### [DATASET CONTENT]

(* ===== verification/HandlerFacts.v ===== *)
(** * The handlers of the server implement [serve]

    Each handler of server_comm_socket.c, given a complete request in the
    receive queue of a connection, does what [serve] says and leaves the answer
    in the send queue. *)

From S2P Require Import Prelude.
From S2P Require Import OvsFacts.
From S2P Require Import Agents.
From S2P Require Import AgentsFacts.
From S2P Require Import Rpc.
From S2P Require Import Sockets.
From S2P Require Import ServerSocket.
From S2P Require Import SocketFacts.
From S2P Require Import ServerSpec.

Section handlers.
Context {NS : NcSession} {NR : NcRpc} {SL : SocketLib}.
Implicit Types (s : server) (c : conn).

(** What the server's variables mean. *)
Record means (s : server) (w : world) : Prop := {
  means_reg : represents (sv_agents s) (w_reg w);
  means_killed : al_killed (sv_agents s) = w_killed w;
  means_dev : sv_dev s = w_dev w }.

(** The server after a handler: the registry and the datastores may differ. *)
Definition handled (s s' : server) : Prop :=
  ∃ a d, s' = set_agents a (set_dev d s).

Lemma handled_refl s : handled s s.
Proof. exists (sv_agents s), (sv_dev s). by destruct s. Qed.

(** ** Sending *)
Lemma put_all_nil c : put_all [] c = c.
Proof. unfold put_all. simpl. rewrite app_nil_r. by destruct c. Qed.
Lemma put_all_cons bs l c : put_all l (put_out bs c) = put_all (bs :: l) c.
Proof. unfold put_all, put_out. simpl. by rewrite <-app_assoc. Qed.
Lemma put_all_app l1 l2 c : put_all l2 (put_all l1 c) = put_all (l1 ++ l2) c.
Proof. unfold put_all. simpl. by rewrite bind_app, app_assoc. Qed.
Lemma put_all_one bs c : put_out bs c = put_all [bs] c.
Proof. by rewrite <-put_all_cons, put_all_nil. Qed.

Lemma send_cpblts_run fd l : ∀ c sch s,
  send_cpblts fd l (at_conn fd c sch s) = Done (tt, at_conn fd (put_all (l ≫= str_parts) c) sch s).
Proof.
  induction l as [|m l IH]; intros c sch s; simpl.
  - by rewrite put_all_nil.
  - rewrite !(bind_run _ _ _ _ _ (srv_send_run _ _ _ _ _)), IH. by rewrite !put_all_cons.
Qed.

Lemma send_reply_run fd r d c sch s :
  nc_reply_dump r = Some d →
  send_reply fd r (at_conn fd c sch s) =
    Done (tt, at_conn fd (put_all (answer_parts (RpcReply r)) c) sch s).
Proof.
  intros Hd. unfold send_reply. rewrite Hd. cbn [deref]. rewrite bind_ret.
  rewrite !(bind_run _ _ _ _ _ (srv_send_run _ _ _ _ _)), srv_send_run.
  cbn [answer_parts]. rewrite Hd. simpl. by rewrite put_all_one, !put_all_cons.
Qed.

Lemma kill_refused_run fd m c sch s :
  kill_refused fd m (at_conn fd c sch s) =
    Done (tt, at_conn fd (put_all (answer_parts (Refused m)) c) sch s).
Proof.
  unfold kill_refused, kill_reply. rewrite !(bind_run _ _ _ _ _ (srv_send_run _ _ _ _ _)).
  rewrite srv_send_run. simpl. by rewrite put_all_one, !put_all_cons.
Qed.

(** ** Receiving *)
Lemma wire_solid l : solid (wire l).
Proof. unfold wire, solid. induction l; simpl; [constructor|]. apply Forall_app. split; [apply split_nonempty|done]. Qed.

Lemma wire_app l1 l2 : wire (l1 ++ l2) = wire l1 ++ wire l2.
Proof. unfold wire. apply bind_app. Qed.

Lemma split_int z : send_split (enc_int z) = [enc_int z].
Proof.
  apply split_atomic; [rewrite enc_int_length; apply atomic_int|].
  intros H%(f_equal length). by rewrite enc_int_length in H.
Qed.
Lemma split_short z : send_split (enc_short z) = [enc_short z].
Proof.
  apply split_atomic; [rewrite enc_short_length; pose proof atomic_int; lia|].
  intros H%(f_equal length). by rewrite enc_short_length in H.
Qed.

Lemma wire_int z : wire [enc_int z] = [enc_int z].
Proof. unfold wire. simpl. by rewrite split_int. Qed.
Lemma wire_pid z : wire [enc_short z] = [enc_short z].
Proof. unfold wire. simpl. by rewrite split_short. Qed.

Lemma wire_str m : wire (str_parts m) = enc_int (Z.of_nat (length (enc_str m))) :: send_split (enc_str m).
Proof. unfold wire, str_parts. simpl. by rewrite split_int, app_nil_r. Qed.

Lemma fits_len m : fits m → (0 ≤ Z.of_nat (length (enc_str m)) < 2 ^ (Z.of_nat 4 * 8))%Z.
Proof. intros (_ & ? & _). simpl in *. lia. Qed.

Lemma solid_int z q : solid q → solid (enc_int z :: q).
Proof. intros H. constructor; [|done]. intros E%(f_equal length). by rewrite enc_int_length in E. Qed.

Lemma take_in_in q c : c_in (take_in q c) = q.
Proof. done. Qed.

(** recv(&len), then recv_msg(len) of a string: the variable and the message. *)
Lemma recv_len_run fd mem m q c sch s :
  fits m → length mem = 4 →
  c_in c = wire (str_parts m) ++ q → solid q → calm sch →
  ∃ mem' : memory, length mem' = 4 ∧ srv_recv_var fd mem (at_conn fd c sch s) =
      Done (mem', at_conn fd (take_in (send_split (enc_str m) ++ q) c) (tail sch) s) ∧
    ∀ t : server, load_uint mem' t = Done (Z.of_nat (length (enc_str m)), t).
Proof.
  intros Hm Hmem Hin Hq Hcalm. rewrite wire_str in Hin.
  exists (Some <$> enc_int (Z.of_nat (length (enc_str m)))). split_and!.
  - rewrite length_fmap. apply enc_int_length.
  - apply srv_recv_var_run; [done|by rewrite enc_int_length|done|].
    apply solid_int, Forall_app. split; [apply split_nonempty|done].
  - intros t. apply load_uint_run, fits_len, Hm.
Qed.

Lemma recv_str_run fd m q c sch s :
  fits m → c_in c = send_split (enc_str m) ++ q → solid q → calm sch →
  ∃ sch', srv_recv_msg fd (Z.of_nat (length (enc_str m))) (at_conn fd c sch s) =
      Done (inr (enc_str m), at_conn fd (take_in q c) sch' s) ∧ calm sch'.
Proof.
  intros (_ & _ & Hm) Hin Hq Hcalm.
  destruct (srv_recv_msg_run fd (Z.of_nat (length (enc_str m))) _ q c sch s Hin)
    as (sch' & H & Hc); [by rewrite split_concat|done|done| |].
  - apply Forall_app. split; [apply split_nonempty|done].
  - exists sch'. by rewrite split_concat in H.
Qed.

(** len ← recv; recv_msg(len) at the start of a handler. *)
Lemma recv_message_run {A} fd mem m rest c sch s (k : nc_err + list byte → M server A) :
  fits m → length mem = 4 → c_in c = wire (str_parts m) ++ rest → solid rest → calm sch →
  ∃ sch', calm sch' ∧
    (len ← srv_recv_var fd mem; v ← load_uint len; r ← srv_recv_msg fd v; k r)
      (at_conn fd c sch s) = k (inr (enc_str m)) (at_conn fd (take_in rest c) sch' s).
Proof.
  intros Hm Hmem Hin Hrest Hcalm.
  destruct (recv_len_run fd mem m rest c sch s) as (mem' & _ & H1 & Hlen); try done.
  destruct (recv_str_run fd m rest (take_in (send_split (enc_str m) ++ rest) c) (tail sch) s)
    as (sch' & H2 & Hc2); try done; [by apply calm_tail|].
  exists sch'. split; [done|].
  by rewrite (bind_run _ _ _ _ _ H1), (bind_run _ _ _ _ _ (Hlen _)), (bind_run _ _ _ _ _ H2).
Qed.

Lemma msg_string_run m s : fits m → msg_string (enc_str m) s = Done (m, s).
Proof.
  intros [Hm _]. unfold msg_string. pose proof (mem_string_enc m [] s Hm) as H.
  by rewrite app_nil_r in H.
Qed.

(** ** The handlers *)

(** A handler does what [serve] says. *)
Definition implements (fd : Z) (req : request) (h : M server unit) : Prop :=
  ∀ s w c sch rest a w',
    means s w → req_ok req → c_in c = wire (req_body req) ++ rest → solid rest → calm sch →
    serve (al_fresh (sv_agents s)) (agent_id fd) req w = Done (a, w') →
    (∀ r, a = RpcReply r → is_Some (nc_reply_dump r)) →
    ∃ sch' s', h (at_conn fd c sch s) =
        Done (tt, at_conn fd (put_all (answer_parts a) (take_in rest c)) sch' s') ∧
      calm sch' ∧ handled s s' ∧ means s' w'.

Lemma means_agents s w a w' :
  means s w → represents a (w_reg w') → al_killed a = w_killed w' → w_dev w' = w_dev w →
  means (set_agents a s) w'.
Proof. intros [_ _ Hd] Hr Hk Hw. constructor; simpl; congruence. Qed.

Lemma handled_agents a s : handled s (set_agents a s).
Proof. exists a, (sv_dev s). by destruct s. Qed.

Lemma get_capabilities_implements fd : implements fd GetCpblts (get_capabilities fd).
Proof.
  intros s w c sch rest a w' Hw _ Hin Hrest Hcalm [= <- <-] _. simpl in Hin.
  exists sch, s. split_and!; [|done|apply handled_refl|done].
  unfold get_capabilities. rewrite !(bind_run _ _ _ _ _ (srv_send_run _ _ _ _ _)).
  rewrite send_cpblts_run, !put_all_cons, take_in_same by done. done.
Qed.

Lemma on_search_run fd c sch s (m : M alist (option aptr)) r :
  m (sv_agents s) = Done (r, sv_agents s) →
  on_agents m (at_conn fd c sch s) = Done (r, at_conn fd c sch s).
Proof. intros H. rewrite (on_agents_run _ _ _ _ _ _ _ H). by destruct s. Qed.
(* ===== verification/ServeFacts.v ===== *)
(** * The communication loop serves agents

    One call of comm_loop() answers every agent whose request has arrived, in
    the order of the table, as [serve] says, and leaves the other connections
    alone. *)

From S2P Require Import Prelude.
From S2P Require Import OvsFacts.
From S2P Require Import Agents.
From S2P Require Import AgentsFacts.
From S2P Require Import Rpc.
From S2P Require Import Sockets.
From S2P Require Import ServerSocket.
From S2P Require Import ServerLoop.
From S2P Require Import SocketFacts.
From S2P Require Import ServerSpec.
From S2P Require Import HandlerFacts.
From S2P Require Import TableFacts.
From S2P Require Import LoopFacts.

Section serving.
Context {NS : NcSession} {NR : NcRpc} {SL : SocketLib}.
Implicit Types (s : server).

(** The datastores answer every request, as long as they are in a good state. *)
Definition device_answers (I : dev → Prop) : Prop :=
  ∀ ses rpc d, I d → ∃ r d', processed ses rpc d = Done (r, d') ∧ I d' ∧ is_Some (nc_reply_dump r).

(** A request that has arrived completely. *)
Definition req_parts (req : request) : list (list byte) := enc_int (req_op req) :: req_body req.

### [PROBLEM DESCRIPTION]
With the line containing "is_Some (nc_reply_dump r)." as the first and the final line of the entries above as the last, write out that span exactly and nothing more.

### [ANSWER TO THIS TASK]
  ∀ ses rpc d, I d → ∃ r d', processed ses rpc d = Done (r, d') ∧ I d' ∧ is_Some (nc_reply_dump r).

(** A request that has arrived completely. *)
Definition req_parts (req : request) : list (list byte) := enc_int (req_op req) :: req_body req.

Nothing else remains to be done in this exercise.